How To Deal With Debt In A Relationship

All of this paints a very doomy picture of the practical reality so many millions live with. But according to Kirkham, there are ways couples can overcome these hurdles together — surprise surprise, none of them involve secrecy.

"Communication is central," she says. Pick a time when you're not already heated. "Have an open, honest, and gentle conversation about the problems you're noticing," Kirkham says. "If each partner is being honest and truly listening to how their partner is experiencing the issues, you can better understand the emotions behind the problems and how to start mending those rifts in your connection."

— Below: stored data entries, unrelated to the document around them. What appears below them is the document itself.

(* ===== verification/Listing.v ===== *)
(** * Finding services

    A process that does not know which services exist looks for their static
    configurations ([iceoryx2/src/service/mod.rs]): it lists the static storages, opens
    and reads each of them and deserializes its content.  The storages are those of the
    zero copy service, files in a directory that the global configuration names
    ([config.rs], [service/config_scheme.rs]).  The serializer is a third-party library:
    [deserialize] is a parameter. *)

From S2P Require Import Prelude ByteString SemanticString SystemTypes NamedConcept Posix Files Directory StaticStorage FileStorage ServiceConfig.

Module Listing.
Module NC := NamedConcept.NamedConcept.
Module FS := FileStorage.FileStorage.
Module Dir := Directory.
Module SC := ServiceConfig.ServiceConfig.
Import Posix Files.

(* src/iceoryx2/src/config.rs:133-147 Service *)
Record ServiceSettings := {
  directory : list Z; publisher_data_segment_suffix : list Z; static_config_storage_suffix : list Z;
  dynamic_config_storage_suffix : list Z; creation_timeout : Z; connection_suffix : list Z;
}.

(* src/iceoryx2/src/config.rs:152-159 Global *)
Record Global := { root_path : list Z; global_prefix : list Z; service : ServiceSettings }.

(* src/iceoryx2/src/service/mod.rs:167-170 ServiceDoesExistError *)
Inductive ServiceDoesExistError := ServiceDoesExistInsufficientPermissions | ServiceDoesExistInternalError.

(* src/iceoryx2/src/service/mod.rs:183-186 ServiceListError *)
Inductive ServiceListError := ListingInsufficientPermissions | ListingInternalError.

Section config_scheme.
Context `{Profile} (memory file_memory : list Z).

(** [fatal_panic!] for a string that is not valid. *)
Definition or_panic (o : outcome (Result FixedSizeByteString SemanticStringError)) : outcome FixedSizeByteString :=
  let! r := o in match r with Ok s => Ret s | Err _ => Panic end.

(* src/iceoryx2/src/service/config_scheme.rs:20-54 generate_default_config *)
Definition generate_default_config (prefix suffix path_hint : list Z) : outcome NC.NamedConceptConfiguration :=
  let! prefix := or_panic (S.new (H0 := FileName) FILENAME_LENGTH file_memory prefix) in
  let! suffix := or_panic (S.new (H0 := FileName) FILENAME_LENGTH file_memory suffix) in
  let! path_hint := or_panic (S.new (H0 := Path) PATH_LENGTH memory path_hint) in
  Ret {| NC.prefix := as_bytes prefix; NC.suffix := as_bytes suffix; NC.path_hint := path_hint |}.

(* src/iceoryx2/src/service/config_scheme.rs:56-65 dynamic_config_storage_config *)
Definition dynamic_config_storage_config (g : Global) : outcome NC.NamedConceptConfiguration :=
  generate_default_config g.(global_prefix) g.(service).(dynamic_config_storage_suffix) g.(root_path).

(* src/iceoryx2/src/service/config_scheme.rs:67-79 static_config_storage_config *)
Definition static_config_storage_config (g : Global) : outcome NC.NamedConceptConfiguration :=
  let path_hint := g.(root_path) ++ g.(service).(directory) in
  generate_default_config g.(global_prefix) g.(service).(dynamic_config_storage_suffix) path_hint.

(* src/iceoryx2/src/service/config_scheme.rs:81-90 connection_config *)
Definition connection_config (g : Global) : outcome NC.NamedConceptConfiguration :=
  generate_default_config g.(global_prefix) g.(service).(connection_suffix) g.(root_path).

(* src/iceoryx2/src/service/config_scheme.rs:92-101 data_segment_config *)
Definition data_segment_config (g : Global) : outcome NC.NamedConceptConfiguration :=
  generate_default_config g.(global_prefix) g.(service).(publisher_data_segment_suffix) g.(root_path).

End config_scheme.

Section operations.
Context `{Profile} (fuel : nat) (memory file_memory : list Z) (deserialize : list Z -> option SC.StaticConfig).
Implicit Types (cfg : NC.NamedConceptConfiguration).

(** A storage is opened, read into a string of blanks and closed; [None] when it cannot be
    opened. *)
(* src/iceoryx2/src/service/mod.rs:439-459 list_with_custom_config *)
Definition read_storage cfg (service_storage : list Z) : prog (option (Result unit StaticStorageReadError * list Z)) :=
  let? r := FS.open fuel memory {| FS.storage_name := service_storage; FS.b_has_ownership := false; FS.b_config := cfg |} in
  match r with
  | Err _ => Done None
  | Ok reader =>
      let? '(r, content) := FS.read reader (replicate (Z.to_nat reader.(FS.len)) 32) in
      let? _ := FS.drop_storage fuel memory reader in
      Done (Some (r, content))
  end.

It's possible, she adds, that financial issues represent one symptom of a larger problem: feeling undervalued in a relationship. The best thing to do to resolve money quarrels is to make a plan together. "Look for steps you can take at a concrete financial level: You could each agree to cut back on $50 worth of spending each month to pay $100 extra toward debt," Kirkham says. "Or you might agree to leave the debt alone and start saving aggressively for a down payment on a home. You could even compromise and meet somewhere in the middle." In any case, set times to check in with one another about how you're doing on the budgeting front.

People without private student loans might consider income-based payment plans to get their monthly fees down to an affordable rate. People with private loans might consider refinancing them: especially if they have good credit, they stand a chance at securing a better rate.

Perhaps the most comforting thing to keep in mind, though, is this: A huge number of people struggle with student loan repayments. It's not a reflection of your self-worth, but rather, of our broken educational system. Hopefully, your partner can understand this and exercise a little sympathy.